Ambitious vision for Welsh Community Care Information System still a long way from being realised

Wednesday, October 14, 2020 - 1:15pm

Implementation and roll-out is taking much longer and proving more costly than expected.

Despite efforts to accelerate implementation of the Welsh Community Care Information System (WCCIS) across health boards and local authorities, the prospects for full take-up remain uncertain. There are also some important issues that still need to be resolved, including around how the system functions. This is according to a report published today by the Auditor General for Wales.

WCCIS was developed to enable health and social care staff to deliver more efficient and effective services using a shared electronic record. The system has been developed for use across a wide range of services for adults and children and to move away in some cases from paper records. The report acknowledges that the WCCIS programme is complex and ambitious, requiring various organisations to collaborate at a national, regional and local level.

The intention for the system was that all seven health boards and twenty-two local authorities in Wales would implement it through a contract signed in March 2015. As of 31 August 2020, 19 organisations were using WCCIS or had signed deployment orders, with four in active negotiation and six yet to commit. Of the 19 organisations, 13 local authorities and two health boards had gone live.

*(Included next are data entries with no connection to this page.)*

Lemma land_range a b : u64_range a -> u64_range (Z.land a b).
Proof.
  intros [H0 H1]. split; [by apply Z.land_nonneg; left|]. unfold u64_max in *.
  destruct (Z.eq_dec (Z.land a b) 0) as [->|Hn]; [lia|].
  assert (0 <= Z.land a b) by (by apply Z.land_nonneg; left).
  assert (Z.land a b < 2 ^ 64); [|lia]. apply Z.log2_lt_pow2; [lia|].
  pose proof (Z.bit_log2 (Z.land a b) ltac:(lia)) as Hb. rewrite Z.land_spec in Hb.
  apply andb_true_iff in Hb as [Hb _]. destruct (Z.lt_ge_cases (Z.log2 (Z.land a b)) 64) as [|Hge]; [done|].
  rewrite Z.bits_above_log2 in Hb; [done|lia|]. destruct (Z.eq_dec a 0) as [->|]; [done|].
  apply Z.lt_le_trans with 64; [|done]. apply Z.log2_lt_pow2; lia.
Qed.

Lemma lowest_signal_spec m :
  u64_range m ->
  match lowest_signal m with
  | None => m = 0
  | Some s => 1 <= s <= 64 /\ Z.testbit m (s - 1) = true /\ forall j, 0 <= j < s - 1 -> Z.testbit m j = false
  end.
Proof.
  intros Hm. unfold lowest_signal. destruct (Z.eqb_spec m 0); [done|].
  destruct (trailing_zeros_from_spec 64 0 m) as (H1 & H2 & H3); [lia| |].
  { destruct (nonzero_bit m Hm n) as (j & Hj & Hb). exists j. split; [lia|done]. }
  unfold trailing_zeros. split; [lia|]. rewrite Z.add_simpl_r. split; [done|]. intros j Hj. apply H3. lia.
Qed.

(** ** Handlers *)

Lemma find_by_tid_pid Sh k pid p tid :
  inv Sh k -> find_process k pid = Some p -> has_tid tid p = true -> find_by_tid k tid = Some p.
Proof. intros Hi [Hp _]%find_Some Ht. by apply (find_by_tid_elem Sh). Qed.

(** A method that changes one thread of [pid], refreshes the process and queues the thread. *)
Lemma update_and_enqueue Sh k pid tid p t upd :
  inv Sh k -> find_process k pid = Some p -> TStore.get (pr_threads p) tid = Some t ->
  (forall t, thread_shape (upd t) = thread_shape t) ->
  exists k', (put_process pid (refresh_state_from_threads (upd_thread tid upd p));;
              Table.enqueue_ready tid;; mret true) k = Done (true, k') /\ inv Sh k' /\
    only_thread k tid (upd t) k' /\ queue k' = enqueued tid (queue k) /\ switches k' = switches k.
Proof.
  intros Hi Hp Ht Hu. set (p' := refresh_state_from_threads (upd_thread tid upd p)).
  assert (shape p' = shape p) as Hs by (unfold p'; by rewrite shape_refresh, shape_upd_thread).
  set (k1 := with_process (fun q => pr_pid q =? pid) p' k).
  exists (k1 <| k_table ::= (fun t => t <| pt_ready_queue ::= enqueued tid |>) |>). split; [|split; [|split; [|done]]].
  - run. rewrite put_process_eq. fold k1. by rewrite enqueue_eq.
  - apply inv_enqueued. by apply (put_wf Sh k pid p).
  - refine (thread_updated Sh k _ tid upd p p' t Hi _ Hs Ht _ _ _).
    + by apply (with_process_replaced (fun q => pr_pid q =? pid) p p' k).
    + intros tid'. unfold p'. by rewrite get_refresh.
    + intros t'. specialize (Hu t'). by injection Hu.
    + apply (find_by_tid_pid Sh k pid); [done|done|]. by apply (has_tid_get _ _ t).
Qed.

(** A handler starts at its first instruction, with the signal number as argument and otherwise the interrupted registers. *)
Definition at_handler (signal handler : Z) (c : UserResumeContext) : UserResumeContext :=
  mkCtx handler (rc_rsp c) (rc_rflags c) (rc_rbx c) (rc_rcx c) (rc_rdx c) (rc_rsi c) signal (rc_rbp c)
    (rc_r8 c) (rc_r9 c) (rc_r10 c) (rc_r11 c) (rc_r12 c) (rc_r13 c) (rc_r14 c) (rc_r15 c) 0.

(** A thread that was interrupted with [original] runs a handler. *)
Definition diverted (now signal handler : Z) (original : UserResumeContext) (t : Thread) : Thread :=
  stop_thread_run now t <| th_signal_return_context := Some original |>
    <| th_resume_context := Some (at_handler signal handler original) |> <| th_state := TReady |>.

(** The handler has returned. *)
Definition resumed (now : Z) (original : UserResumeContext) (t : Thread) : Thread :=
  stop_thread_run now (t <| th_signal_return_context := None |>)
    <| th_resume_context := Some original |> <| th_state := TReady |>.

Lemma activate_running_spec Sh k pid tid signal handler original p t :
  inv Sh k -> find_process k pid = Some p -> TStore.get (pr_threads p) tid = Some t ->
  th_state t = TRunning -> th_signal_return_context t = None ->
  exists k', Table.activate_running_signal_handler pid tid signal handler original k = Done (true, k') /\ inv Sh k' /\
    only_thread k tid (diverted (k_ticks k) signal handler original t) k' /\ queue k' = enqueued tid (queue k) /\
    switches k' = switches k.
Proof.
  intros Hi Hp Ht Hst Hsr. unfold Table.activate_running_signal_handler. run. rewrite Hp, Ht, Hst, Hsr.
  change (negb (ThreadState_eqb TRunning TRunning) || is_some None) with false. run.
  apply (update_and_enqueue Sh k pid tid p t (diverted (k_ticks k) signal handler original)); [done..|].
  apply shape_stop_thread_run.
Qed.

Alongside today’s report a data tool provides further detail on the roll-out position across the 29 organisations.

The report found that there are differences in how organisations are choosing to deploy WCCIS. This is currently limiting opportunities for integrated working and raises other value for money issues. Also, key aspects of the expected functionality have been significantly delayed, although this includes certain enhancements to the original contractual requirements. Following work to establish a clearer timeline, the current estimate is that the remaining updates will be delivered on a phased basis through to the end of 2021. The WCCIS National Programme Team has also needed to address some concerns about system performance.

The costs for implementing and rolling out the system have also been more than expected, and additional investment has been needed to support related service transformation. To date, just over £30 million has been spent or committed to March 2022 by the Welsh Government and NHS Wales Informatics Service (NWIS).  There have been further costs met from health board and local authority budgets. It has not been possible to provide a reliable overall estimate but it is clear that these run into several millions of pounds.

One key element which requires further development is a set of national data standards to ensure organisations input data in a consistent way. This work is at different stages across different service areas. The COVID-19 response has highlighted the importance of this work and showed that this is possible given enough focus. Meanwhile, work is still ongoing to develop a suitable framework for reporting on the benefits of WCCIS implementation.

The report makes a number of recommendations on the overall management of the WCCIS national programme. These include:

  • taking stock of expectations for further roll-out of the system and likely costs.
  • pulling together a clear national picture on feedback from front-line users about the performance and general functionality of the system.
  • considering how relevant lessons can be applied to any successor contracting arrangements and wider public procurement.

The potential benefits of a shared electronic record across health and social care are clear to see; even more so given some of the challenges presented by the COVID-19 pandemic. However, the Welsh Government’s ambitious vision for WCCIS is still a long way from being realised. It now needs to work with the various organisations involved to take stock of expectations for the remainder of the contract term and the resources and wider commitment needed to support progress.

Adrian Crompton, Auditor General

Notes to Editors:

  • The data tool which has been published alongside the report can be found here. Appendix 2 provides an overview of roles and responsibilities for WCCIS implementation.
  • There was an initial estimation that all local authorities and health boards could be using the system by the end of 2018, although the timescales were not binding. It was anticipated that the detailed plans would be completed in negotiation with the supplier and participating organisations.
  • WCCIS has the potential to cover the following service areas: social care services for adults, children and families, social care financial services, child and adolescent mental health services, child community services, adult and older mental health and other community services. See the report’s ‘Key Facts’ for more detail.
  • The Auditor General is the independent statutory external auditor of the devolved Welsh public sector. He is responsible for the annual audit of the majority of the public money spent in Wales, including the £20 billion of funds that are voted on annually by the Welsh Parliament. Elements of this funding are passed by the Welsh Government to the NHS in Wales (over £8 billion) and to local government (over £4 billion).
  • The audit independence of the Auditor General is of paramount importance. He is appointed by the Queen, and his audit work is not subject to direction or control by the Welsh Parliament or government. 
  • The Wales Audit Office (WAO) is a corporate body consisting of a nine member statutory Board which employs staff and provides other resources to the Auditor General, who is also the Board’s Chief Executive and Accounting Officer. The Board monitors and advises the Auditor General, regarding the exercise of his functions.
  • Audit Wales is the umbrella name for the Auditor General for Wales and the Wales Audit Office. Audit Wales is a registered trademark, but it is not a legal entity in itself.